As difficult as it was to watch his mother battle pancreatic cancer, it was just as difficult when the disease revisited his family. Dennis’s sister, Debra Green, was diagnosed with pancreatic cancer in 2015. Dennis recalls, “She was so very hopeful that she would not experience the same outcome as mom. Her tumor was isolated to the pancreas.” Debra’s tumor was wrapped around a major artery in her pancreas, so surgery was not an immediate option. Her medical team hoped, however, that chemotherapy would shrink her tumor enough for surgery.

However, in February, 2016, Debra’s doctors decided to change her chemotherapy regimen following an unfavorable CT scan. Debra was hospitalized and told that her cancer had progressed and there was nothing the doctors could do to offer a cure. Essentially, Debra was advised to go home and prepare to die.
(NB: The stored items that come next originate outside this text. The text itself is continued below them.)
(** C2. Deleting a persisted record that has a file, on a storage that
    carries the deletion out: the row of the record is removed first; the
    guard is evaluated on the table without that row, so it finds exactly
    the other rows that name the same blob in the same tier. When there is
    one, no operation is issued and the storages are as they were; when
    there is none, the one operation issued is the deletion of the blob, and
    the storages differ only by that blob. *)
Theorem delete_guards_shared_blob (st : State) (k : Z) (n : string) :
  pk (self st) = Some k →
  name (file (self st)) = Some n →
  n ≠ "" →
  let p := is_public (self st) in
  fault st (OpDelete (tier_of p) n) = None →
  let shared := exists_ (filter_file (Some n) p (base.delete k (objects st))) in
  let r := delete st in
  returned r = Some tt
  ∧ objects (final r) = base.delete k (objects st)
  ∧ (shared = true ↔
     ∃ k' f, k' ≠ k ∧ objects st !! k' = Some f
             ∧ name (file f) = Some n ∧ is_public f = p)
  ∧ (shared = true → storages (final r) = storages st ∧ log (final r) = log st)
  ∧ (shared = false →
     storages (final r)
     = at_tier (tier_of p) (base.delete n (storages st (tier_of p))) (storages st)
     ∧ log (final r) = log st ++ [(OpDelete (tier_of p) n, None)]).
Proof.
  intros Hk Hn Hne p Hfault shared r.
  assert (Hbool : FieldFile_bool (file (self st)) = true).
  { unfold FieldFile_bool. rewrite Hn. apply negb_true_iff, String.eqb_neq. done. }
  assert (Hr : (shared = true ∧ r = Ok tt (with_objects (base.delete k (objects st))
                                              (with_self (with_pk None (self st)) st)))
               ∨ (shared = false ∧ ∃ st', r = Ok tt st'
                    ∧ storages st'
                      = at_tier (tier_of p) (base.delete n (storages st (tier_of p))) (storages st)
                    ∧ objects st' = base.delete k (objects st)
                    ∧ log st' = log st ++ [(OpDelete (tier_of p) n, None)])).
  { subst r shared p. unfold delete, Model_delete, FieldFile_delete, set_file, file_storage,
      storage_delete. unfold_monad. rewrite Hk. simpl. rewrite Hn.
    destruct (exists_ _) eqn:Hshared; simpl; [left; done|right].
    split; [done|]. rewrite Hn, Hbool. simpl. rewrite Hfault. simpl. rewrite ?Hn.
    destruct (decide (Some n = None)) as [|_]; [done|].
    match goal with
    | |- context [file_data_changed false ?s] =>
        destruct (file_data_changed_no_file false s eq_refl)
          as (b & st' & -> & Hs & Ho & Hl)
    end.
    eexists. split; [reflexivity|]. rewrite Hs, Ho, Hl. done. }
  split_and!.
  - destruct Hr as [[_ ->] | [_ (st' & -> & _)]]; done.
  - destruct Hr as [[_ ->] | [_ (st' & -> & _ & Ho & _)]]; done.
  - apply filter_file_delete_exists.
  - intros Hs. destruct Hr as [[_ ->] | [Hs' _]]; [done | congruence].
  - intros Hs. destruct Hr as [[Hs' _] | [_ (st' & -> & Hst & _ & Hl)]]; [congruence | done].
Qed.
(** * Kraken API client: request signing, nonce allocation, response normalisation

    A shallow embedding of [kraken.js], in its two variants: the class
    [KrakenClient] (methods [api], [_publicMethod], [_privateMethod],
    [_getMessageSignature], [_rawRequest]) and the constructor
    function [KrakenClient] whose closures are [api], [publicMethod],
    [privateMethod], [getMessageSignature] and [rawRequest].

    Conventions of the embedding:
    - a JavaScript string is the list of its UTF-16 code units;
    - a JavaScript number is modelled by its integer value ([Z]); the only
      arithmetic of the program is [Date.now() * 1000] and [nonce + 1], and
      the rounding of IEEE doubles on integers is written out in [num_round];
    - an object is the association list of its own enumerable properties in
      enumeration order (the order [qs.stringify] and [JSON.stringify] see);
    - the libraries the program calls ([JSON], [qs], [crypto], [Buffer]) and
      the global scope of the host are the fields of the class [Platform];
    - an asynchronous completion is the list of the events the reply handler
      performs, in order: [resolve], [reject], the call of the callback, or an
      exception that nobody catches. *)

From Stdlib Require Import ZArith NArith List String Ascii Bool Lia.
From Stdlib Require Import Strings.Byte DecimalString.
Import ListNotations.
Open Scope Z_scope.
Set Warnings "-register-all".

(** ** JavaScript strings *)

Definition code_unit := N.
Definition jsstring := list code_unit.

(** A literal of the source text: one code unit per character. *)
Definition lit (s : string) : jsstring :=
  map N_of_ascii (list_ascii_of_string s).

Fixpoint jsstring_eqb (a b : jsstring) : bool :=
  match a, b with
  | [], [] => true
  | x :: a', y :: b' => N.eqb x y && jsstring_eqb a' b'
  | _, _ => false
  end.

(** [s.charAt(0) === 'E'] *)
Definition charAt0_is_E (s : jsstring) : bool :=
  match s with
  | c :: _ => N.eqb c 69
  | [] => false
  end.

(** [s.substr(1)] *)
Definition substr1 (s : jsstring) : jsstring := tl s.

(** Node's ['binary'] (latin1) encoding: writing a string keeps the low byte
    of every code unit, reading bytes gives one code unit per byte. *)
Definition byte_of_code_unit (c : code_unit) : byte :=
  match Byte.of_N (c mod 256) with
  | Some b => b
  | None => x00
  end.

Definition binary_encode (s : jsstring) : list byte := map byte_of_code_unit s.
Definition binary_decode (bs : list byte) : jsstring := map Byte.to_N bs.

(** ** JavaScript numbers (integer valued) *)

Definition MAX_SAFE_INTEGER : Z := 2 ^ 53 - 1.

(** The double nearest to the integer [x], ties to the even significand.
    Overflow to [Infinity] (beyond [2^1024]) is outside the model. *)
Definition num_round (x : Z) : Z :=
  let a := Z.abs x in
  if a <? 2 ^ 53 then x
  else
    let e := Z.log2 a - 52 in
    let q := a / 2 ^ e in
    let r := a mod 2 ^ e in
    let half := 2 ^ (e - 1) in
    let q' := if r <? half then q
              else if half <? r then q + 1
              else if Z.even q then q else q + 1 in
    Z.sgn x * (q' * 2 ^ e).

Definition num_add (a b : Z) : Z := num_round (a + b).
Definition num_mul (a b : Z) : Z := num_round (a * b).

(** The decimal digits of an integer, with a leading [-] when negative. *)
Definition decimal (n : Z) : jsstring :=
  lit (NilZero.string_of_int (Z.to_int n)).

(** ** JavaScript values *)

Inductive value : Type :=
| VUndefined
| VNull
| VBool (b : bool)
| VNum (n : Z)
| VStr (s : jsstring)
| VArr (elements : list value)
| VObj (properties : list (jsstring * value)).

Definition object := list (jsstring * value).

(** ToBoolean. *)
Definition truthy (v : value) : bool :=
  match v with
  | VUndefined | VNull => false
  | VBool b => b
  | VNum n => negb (n =? 0)
  | VStr s => match s with [] => false | _ => true end
  | VArr _ | VObj _ => true
  end.

(** [a || b] *)
Definition js_or (a b : value) : value := if truthy a then a else b.

(** Reading and writing an own property of an object. A write to an existing
    key keeps its place, a new key goes last. *)
Fixpoint lookup (o : object) (k : jsstring) : value :=
  match o with
  | [] => VUndefined
  | (k', v) :: rest => if jsstring_eqb k' k then v else lookup rest k
  end.

Fixpoint assign (o : object) (k : jsstring) (v : value) : object :=
  match o with
  | [] => [(k, v)]
  | (k', v') :: rest =>
      if jsstring_eqb k' k then (k', v) :: rest else (k', v') :: assign rest k v
  end.

(** ** Exceptions and abrupt completion *)

Inductive exn : Type :=
| Error (message : jsstring)
| TypeError
| ReferenceError.

Inductive completion (A : Type) : Type :=
| Normal (a : A)
| Throw (e : exn).
Arguments Normal {A} a.
Arguments Throw {A} e.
Dennis with his sister shortly after her diagnosis
Dennis with his sister shortly after her diagnosis

Complications for Debra

A second doctor who had checked in on Debra believed she had a bowel obstruction which might be removed via surgery. When the surgeon opened Debra up, he found that her cancer had spread. However, he was able to put in a colostomy bag to provide her with some comfort for the remainder of her days. Debra passed away just weeks later, on April 13, 2016, leaving behind her husband of 46 years and her son, as well as her extended family.

Though he did not realize it at the time, as Dennis looked back at the course of his mother’s and sister’s diagnostic process, he saw similarities in their experiences. Both women had sought medical attention for several months prior to receiving the news that they had pancreatic cancer. Both women had been diagnosed with diabetes. Both had blood work that was out of the normal range, with no explanation as to the cause. Finally, both women had lost considerable weight without trying.

Even though Dennis had been told that his running days were over, he felt that he had to do something in support of his sister as she battled pancreatic cancer. While he healed from his surgeries, he looked for a race that would benefit pancreatic cancer research and patients. The week before his sister passed away, Dennis was given the green light by his physician to start running again.

Enter Project Purple

With several half-marathons and 5ks under Dennis’s belt, Debra’s fight seemed like the perfect reason to attempt a full-marathon. Dennis signed on to run the Chicago Marathon with the Project Purple team. Remarkably, the only time he has ever run outside and not on the treadmill is during races.

Dennis’s goal is to finish the marathon in memory of his mother and his sister. He explains, “I know they will be right there with me every step I take. I also hope that someday researchers will find a way to screen for pancreatic cancer to detect it earlier and give more people a chance to survive.” Dennis is concerned about a possible genetic link that could cause the illness to manifest itself in other family members. He adds, “I don’t want to see anybody have to go through what we have gone through.”